__Instructions to follow__.
Below are some records; output exactly the lines from the line with "(** No file" to the line with "(** Stand-ins for", both ends kept, and nothing more.

-- Entries shown follows --

(** ** Calls that return *)



(** ** Concrete servers and files *)

(** Every call of [init] succeeds. *)
Definition demo_setup : InitOracle :=
  {| o_ctx := true; o_socket := 3; o_gai_ret := 0; o_gai_result := true;
     o_connect := 0; o_getsockopt := 0; o_so_error := 0;
     o_ssl_connect := 1; o_ssl_write := 1 |}.

(** A probe response declaring ten bytes with digest 00 01 ... 0F. *)
Definition demo_head : str :=
  lit "HTTP/1.1 200 OK" ++ CRLF ++ lit "Content-Length: 10" ++ CRLF
  ++ lit "Content-MD5: AAECAwQFBgcICQoLDA0ODw==" ++ CRLF ++ CRLF.

(** The same without a checksum. *)
Definition demo_head_no_md5 : str :=
  lit "HTTP/1.1 200 OK" ++ CRLF ++ lit "Content-Length: 10" ++ CRLF ++ CRLF.

(** A redirect. *)
Definition demo_head_302 : str :=
  lit "HTTP/1.1 302 Found" ++ CRLF
  ++ lit "Location: https://mirror.example/a.zip" ++ CRLF ++ CRLF.

Definition demo_url : str := lit "https://example.org/a.zip".
Definition demo_path : str := lit "a.zip".

(** No file exists and nothing has happened. *)
Definition demo_world : World :=
  {| w_files := fun _ => None; w_conns := 0; w_calls := 0; w_trace := [] |}.

(** A server that answers [HEAD] with [head] and [GET] with [head] followed
    by the chunks [body]. *)
Definition demo_env (head : str) (body : list str) : Env :=
  {| e_net := fun _ _ method _ =>
       {| c_setup := demo_setup;
          c_reads := if str_eqb method (lit "HEAD") then [head]
                     else head :: body;
          c_fail := false |};
     e_callback := None;
     e_stack := fun _ => 255;
     e_out_opens := true |}.

(** A server that redirects [demo_url] and serves every other URL. *)
Definition demo_env_302 : Env :=
  {| e_net := fun _ url method _ =>
       {| c_setup := demo_setup;
          c_reads := if str_eqb url demo_url then [demo_head_302]
                     else if str_eqb method (lit "HEAD") then [demo_head]
                          else [demo_head; lit "helloworld"];
          c_fail := false |};
     e_callback := None;
     e_stack := fun _ => 255;
     e_out_opens := true |}.

(** The same environment with a progress callback. *)
Definition with_callback (env : Env) (cb : nat -> ProgressState) : Env :=
  {| e_net := e_net env; e_callback := Some cb; e_stack := e_stack env;
     e_out_opens := e_out_opens env |}.

(** A caller that cancels at its first opportunity, and one that pauses
    for ever. *)
Definition cancel_at_once (k : nat) : ProgressState :=
  {| download := false; pause := false |}.
Definition always_paused (k : nat) : ProgressState :=
  {| download := true; pause := true |}.

(** A connection attempt refused by the peer. *)
Definition demo_setup_refused : InitOracle :=
  {| o_ctx := true; o_socket := 3; o_gai_ret := 0; o_gai_result := true;
     o_connect := -1; o_getsockopt := 0; o_so_error := 0;
     o_ssl_connect := 1; o_ssl_write := 1 |}.

(** Stand-ins for the digest function and the two tolerance tests. *)
Definition demo_md5 (content : str) : byte_array := fun i => Z.of_nat i.
Definition demo_md5_other (content : str) : byte_array := fun _ => 170.
Definition demo_short (n total : Z) : bool := 100 * n <? 99 * total.

(** A response that is only a status line and a body, and one of two
    characters. *)
Definition demo_page : str :=
  lit "HTTP/1.1 200 OK" ++ CRLF ++ CRLF ++ lit "version=42".

(** A pattern: [version=(\d+)]. *)
Definition demo_regex (s : str) : option str :=
  regex_search (match_lit_class (lit "version=") isdigit) s.

(** A complete run against the demonstration server, and the world it
    leaves. *)
Definition demo_run : option (Res bool * World) :=
  download_file demo_md5 demo_short demo_short 10
    (demo_env demo_head [lit "hello"; lit "world"])
    demo_url demo_path demo_world.

Definition demo_final : World :=
  match demo_run with Some (_, w) => w | None => demo_world end.

(** The state and the world of the demonstration run when the loop is
    entered and when it is left. *)
Definition Loop_default : Loop :=
  {| l_reads := []; l_fail := false; l_buffer := []; l_bytes_read := 0;
     l_downloaded := 0; l_state := ProgressState_default |}.

Definition demo_pre : Flow (str * str * (str * Z) * Loop) * World :=
  prelude demo_short (demo_env demo_head [lit "hello"; lit "world"])
    demo_url demo_path demo_world.

Definition demo_entry : str * str * (str * Z) * Loop :=
  match fst demo_pre with
  | Next a => a
  | _ => (([], []), ([], 0), Loop_default)
  end.

Definition demo_exit : Flow Loop * World :=
  match stream_loop 10 (demo_env demo_head [lit "hello"; lit "world"])
          demo_path (snd demo_entry) (snd demo_pre) with
  | Some r => r
  | None => (Next Loop_default, demo_world)
  end.

Definition demo_exit_state : Loop :=
  match fst demo_exit with Next st => st | _ => Loop_default end.

(** A streaming state on the demonstration connection. *)
Definition demo_loop_state : Loop :=
  {| l_reads := [lit "hello"; lit "world"]; l_fail := false;
     l_buffer := repeat NUL 8; l_bytes_read := 8; l_downloaded := 0;
     l_state := ProgressState_default |}.



(** A header block with two checksum lines: the first is an extension
    header carrying the digest FF ... FF, the second the standard header
    carrying 00 01 ... 0F. *)
Definition demo_head_two_md5 : str :=
  lit "HTTP/1.1 200 OK" ++ CRLF
  ++ lit "X-Content-MD5: " ++ base64_encode (repeat 255 16) ++ CRLF
  ++ lit "Content-MD5: "
  ++ base64_encode [0; 1; 2; 3; 4; 5; 6; 7; 8; 9; 10; 11; 12; 13; 14; 15]
  ++ CRLF ++ CRLF.

(** * Properties *)

(** ** Strings *)

Lemma starts_with_app (p s : str) : starts_with p (p ++ s) = true.
Proof.
  induction p as [|a p IH]; simpl; [reflexivity|].
  now rewrite Ascii.eqb_refl.
Qed.

Lemma find_skip_absent (c : ascii) (p front tail : str) :
  ~ In c front ->
  find (c :: p) (front ++ (c :: p) ++ tail) = Some (List.length front).
Proof.
  induction front as [|x front IH]; intros Hn.
  - simpl app. assert (H : starts_with (c :: p) (c :: p ++ tail) = true)
      by apply (starts_with_app (c :: p)).
    simpl find. simpl in H. now rewrite H.
  - simpl app. simpl find.
    assert (Hx : Ascii.eqb c x = false).
    { apply Ascii.eqb_neq. intros ->. apply Hn. now left. }
    rewrite Hx. simpl. simpl app in IH. rewrite IH; [reflexivity|].
    intros Hin. apply Hn. now right.
Qed.

Lemma find_absent (c : ascii) (s : str) :
  ~ In c s -> find [c] s = None.
Proof.
  induction s as [|x s IH]; intros Hn; simpl; [reflexivity|].
  assert (Hx : Ascii.eqb c x = false).
  { apply Ascii.eqb_neq. intros ->. apply Hn. now left. }
  rewrite Hx. simpl. rewrite IH; [reflexivity|].
  intros Hin. apply Hn. now right.
Qed.

Lemma skipn_past (front mid tail : str) :
  skipn (List.length front + List.length mid) (front ++ mid ++ tail) = tail.
Proof.
  rewrite Nat.add_comm, <- skipn_skipn.
  rewrite skipn_app, skipn_all, Nat.sub_diag. simpl.
  rewrite skipn_app, skipn_all, Nat.sub_diag. reflexivity.
Qed.

(** ** C9: URL parsing *)

Lemma parse_url_with_path (scheme host path : str) :
  ~ In ":"%char scheme -> ~ In "/"%char host ->
  parse_url (scheme ++ lit "://" ++ host ++ lit "/" ++ path)
  = (host, lit "/" ++ path).
Proof.
  intros Hs Hh. unfold parse_url.
  pose proof (find_skip_absent ":"%char (lit "//") scheme
                (host ++ lit "/" ++ path) Hs) as E.
  change (":"%char :: lit "//") with (lit "://") in E. rewrite E.
  pose proof (skipn_past scheme (lit "://") (host ++ lit "/" ++ path)) as K.
  change (List.length (lit "://")) with 3%nat in K.
  unfold find_from, substr. rewrite K.
  assert (Hlen : (List.length scheme + 3
                  <=? List.length (scheme ++ lit "://" ++ host
                                     ++ lit "/" ++ path))%nat = true).
  { apply Nat.leb_le. rewrite !length_app. simpl. lia. }
  rewrite Hlen.
  pose proof (find_skip_absent "/"%char [] host path Hh) as F.
  change (["/"%char]) with (lit "/") in F. rewrite F. simpl option_map.
  cbv iota beta.
  replace (List.length scheme + 3 + List.length host
           - (List.length scheme + 3))%nat
    with (List.length host + 0)%nat by lia.
  rewrite firstn_app_2. simpl firstn. rewrite app_nil_r. f_equal.
  replace (List.length scheme + 3 + List.length host)%nat
    with (List.length host + (List.length scheme + 3))%nat by lia.
  rewrite <- skipn_skipn. rewrite K.
  rewrite skipn_app, skipn_all, Nat.sub_diag. reflexivity.
Qed.

Lemma parse_url_without_path (scheme host : str) :
  ~ In ":"%char scheme -> ~ In "/"%char host ->
  parse_url (scheme ++ lit "://" ++ host) = (host, lit "/").
Proof.
  intros Hs Hh. unfold parse_url.
  pose proof (find_skip_absent ":"%char (lit "//") scheme host Hs) as E.
  change (":"%char :: lit "//") with (lit "://") in E. rewrite E.
  pose proof (skipn_past scheme (lit "://") host) as K.
  change (List.length (lit "://")) with 3%nat in K.
  unfold find_from. rewrite K.
  assert (Hlen : (List.length scheme + 3
                  <=? List.length (scheme ++ lit "://" ++ host))%nat = true).
  { apply Nat.leb_le. rewrite !length_app. simpl. lia. }
  rewrite Hlen. change (lit "/") with ["/"%char].
  now rewrite (find_absent "/"%char host Hh).
Qed.

(** C9 (as amended).  A URL [scheme://host/path] is split into [host] and
    [/path]; a URL [scheme://host] with no slash after the host gets the path
    [/]; a URL in which [://] does not occur gets neither a host nor a path:
    both are left empty and no default is applied. *)
Theorem parse_url_shapes (scheme host : str) :
  ~ In ":"%char scheme -> ~ In "/"%char host ->
  (forall path,
      parse_url (scheme ++ lit "://" ++ host ++ lit "/" ++ path)
      = (host, lit "/" ++ path))
  /\ parse_url (scheme ++ lit "://" ++ host) = (host, lit "/")
  /\ (forall url, find (lit "://") url = None -> parse_url url = ([], [])).
Proof.
  intros Hs Hh. split; [|split].
  - intros path. now apply parse_url_with_path.
  - now apply parse_url_without_path.
  - intros url Hnone. unfold parse_url. now rewrite Hnone.
Qed.

Lemma parse_url_shapes_witness :
  parse_url (lit "https://example.org/pkg/a.zip")
  = (lit "example.org", lit "/pkg/a.zip")
  /\ parse_url (lit "https://example.org") = (lit "example.org", lit "/")
  /\ parse_url (lit "example.org") = ([], []).
Proof.
  assert (Hs : ~ In ":"%char (lit "https")).
  { simpl. intros H.
    repeat (destruct H as [H|H]; [discriminate H|]). exact H. }
  assert (Hh : ~ In "/"%char (lit "example.org")).
  { simpl. intros H.
    repeat (destruct H as [H|H]; [discriminate H|]). exact H. }
  destruct (parse_url_shapes (lit "https") (lit "example.org") Hs Hh)
    as (A & B & C).
  split; [exact (A (lit "pkg/a.zip"))|].
  split; [exact B|].
  apply C. reflexivity.
Defined.

(** C9 as stated fails: a URL without [://] does not match the shape
    [scheme://host/path], and its path is the empty string, not [/]. *)
Lemma parse_url_no_scheme_no_default :
  find (lit "://") (lit "example.org/pkg/a.zip") = None
  /\ parse_url (lit "example.org/pkg/a.zip") = ([], [])
  /\ snd (parse_url (lit "example.org/pkg/a.zip")) <> lit "/".
Proof.
  split; [reflexivity|]. split; [reflexivity|]. discriminate.
Qed.

(** ** C8: request text *)

Lemma build_request_eq (method uri host : str) (offset : Z) :
  build_request method uri host offset
  = request_line method uri ++ host_header host
    ++ (if 0 <? offset then range_headers offset else [])
    ++ lit "User-Agent: OpenSSL/1.1.1" ++ CRLF
    ++ lit "Connection: close" ++ CRLF ++ CRLF.
Proof.
  unfold build_request, request_line, host_header, range_headers.
  destruct (0 <? offset); repeat rewrite <- app_assoc; reflexivity.
Qed.

(** C8.  The request opens with the line [METHOD uri HTTP/1.1] and the
    [Host:] header; what follows the [Host:] header starts with the pair
    [Accept-Ranges: bytes], [Range: bytes=<offset>-] exactly when the resume
    offset is positive; and the request ends with [Connection: close] and
    the blank line. *)
Theorem build_request_layout (method uri host : str) (offset : Z) :
  starts_with (request_line method uri ++ host_header host)
              (build_request method uri host offset) = true
  /\ (starts_with (range_headers offset)
        (skipn (List.length (request_line method uri ++ host_header host))
               (build_request method uri host offset)) = true
      <-> 0 < offset)
  /\ ends_with (lit "Connection: close" ++ CRLF ++ CRLF)
               (build_request method uri host offset).
Proof.
  rewrite build_request_eq. split; [|split].
  - rewrite app_assoc. apply starts_with_app.
  - rewrite app_assoc, skipn_app, skipn_all, Nat.sub_diag. simpl skipn.
    simpl app at 1.
    destruct (0 <? offset) eqn:E.
    + split; [intros _; now apply Z.ltb_lt|intros _; apply starts_with_app].
    + split; [discriminate|intros H; apply Z.ltb_lt in H; congruence].
  - exists (request_line method uri ++ host_header host
            ++ (if 0 <? offset then range_headers offset else [])
            ++ lit "User-Agent: OpenSSL/1.1.1" ++ CRLF).
    repeat rewrite <- app_assoc. reflexivity.
Qed.
Definition try_catch {A : Type} (m : M A) (handler : value -> M A) : M A :=
  fun w =>
    match m w with
    | (resolved a, w') => (resolved a, w')
    | (rejected e, w') => handler e w'
    end.

Notation "x <- m ;; k" := (bind m (fun x => k))
  (at level 61, m at next level, right associativity).
Notation "m ;; k" := (bind m (fun _ => k))
  (at level 61, right associativity).

Definition exec {A : Type} (m : M A) (w : world) : world := snd (m w).

Definition emit (e : event) : M unit :=
  fun w =>
    (resolved tt,
     {| store := store w; listeners := listeners w;
        next_handle := next_handle w; trace := (trace w ++ [e])%list |}).

(** [get()] and [set(patch)] of the store. *)
Definition get_state : M state := fun w => (resolved (store w), w).

Definition set (p : patch) : M unit :=
  fun w =>
    (resolved tt,
     {| store := apply_patch p (store w); listeners := listeners w;
        next_handle := next_handle w;
        trace := (trace w ++ [did_set p])%list |}).

(** [await invoke(cmd)], the backend answering with [r]. *)
Definition invoke {A : Type} (cmd : string) (r : outcome A) : M A :=
  fun w => (r, snd (emit (invoked cmd) w)).

(** [await listen(channel, callback)]: when the channel accepts, a fresh
    registration becomes live and its [unlisten] function is returned. *)
Definition listen (channel : string) (r : outcome unit) : M handle :=
  fun w =>
    let w1 := snd (emit (listened channel) w) in
    match r with
    | resolved _ =>
        (resolved (next_handle w1),
         {| store := store w1;
            listeners := (listeners w1 ++ [next_handle w1])%list;
            next_handle := S (next_handle w1); trace := trace w1 |})
    | rejected e => (rejected e, w1)
    end.

(** Calling an [unlisten] function removes its registration. *)
Definition unlisten (h : handle) : M unit :=
  fun w =>
    let w1 := snd (emit (unlistened h) w) in
    (resolved tt,
     {| store := store w1;
        listeners := List.filter (fun h' => negb (h' =? h)%nat) (listeners w1);
        next_handle := next_handle w1; trace := trace w1 |}).

(** [a.slice(-n)] for [n > 0]: the last [n] elements, all of them when
    there are fewer. *)
Definition slice_last {A : Type} (n : nat) (a : list A) : list A :=
  skipn (List.length a - n) a.

Definition loadLogs (r : outcome (list LogEntry)) : M unit :=
  try_catch
    (logs <- invoke "get_debug_console_logs" r ;;
     set (set_logs logs))
    (fun error => emit (console_error "Failed to load logs:" error)).

Definition clearLogs (r : outcome unit) : M unit :=
  try_catch
    (invoke "clear_debug_console_logs" r ;;
     set (set_logs []))
    (fun error => emit (console_error "Failed to clear logs:" error)).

-- Entries shown concluded --

__Result for this task__.
(** No file exists and nothing has happened. *)
Definition demo_world : World :=
  {| w_files := fun _ => None; w_conns := 0; w_calls := 0; w_trace := [] |}.

(** A server that answers [HEAD] with [head] and [GET] with [head] followed
    by the chunks [body]. *)
Definition demo_env (head : str) (body : list str) : Env :=
  {| e_net := fun _ _ method _ =>
       {| c_setup := demo_setup;
          c_reads := if str_eqb method (lit "HEAD") then [head]
                     else head :: body;
          c_fail := false |};
     e_callback := None;
     e_stack := fun _ => 255;
     e_out_opens := true |}.

(** A server that redirects [demo_url] and serves every other URL. *)
Definition demo_env_302 : Env :=
  {| e_net := fun _ url method _ =>
       {| c_setup := demo_setup;
          c_reads := if str_eqb url demo_url then [demo_head_302]
                     else if str_eqb method (lit "HEAD") then [demo_head]
                          else [demo_head; lit "helloworld"];
          c_fail := false |};
     e_callback := None;
     e_stack := fun _ => 255;
     e_out_opens := true |}.

(** The same environment with a progress callback. *)
Definition with_callback (env : Env) (cb : nat -> ProgressState) : Env :=
  {| e_net := e_net env; e_callback := Some cb; e_stack := e_stack env;
     e_out_opens := e_out_opens env |}.

(** A caller that cancels at its first opportunity, and one that pauses
    for ever. *)
Definition cancel_at_once (k : nat) : ProgressState :=
  {| download := false; pause := false |}.
Definition always_paused (k : nat) : ProgressState :=
  {| download := true; pause := true |}.

(** A connection attempt refused by the peer. *)
Definition demo_setup_refused : InitOracle :=
  {| o_ctx := true; o_socket := 3; o_gai_ret := 0; o_gai_result := true;
     o_connect := -1; o_getsockopt := 0; o_so_error := 0;
     o_ssl_connect := 1; o_ssl_write := 1 |}.

(** Stand-ins for the digest function and the two tolerance tests. *)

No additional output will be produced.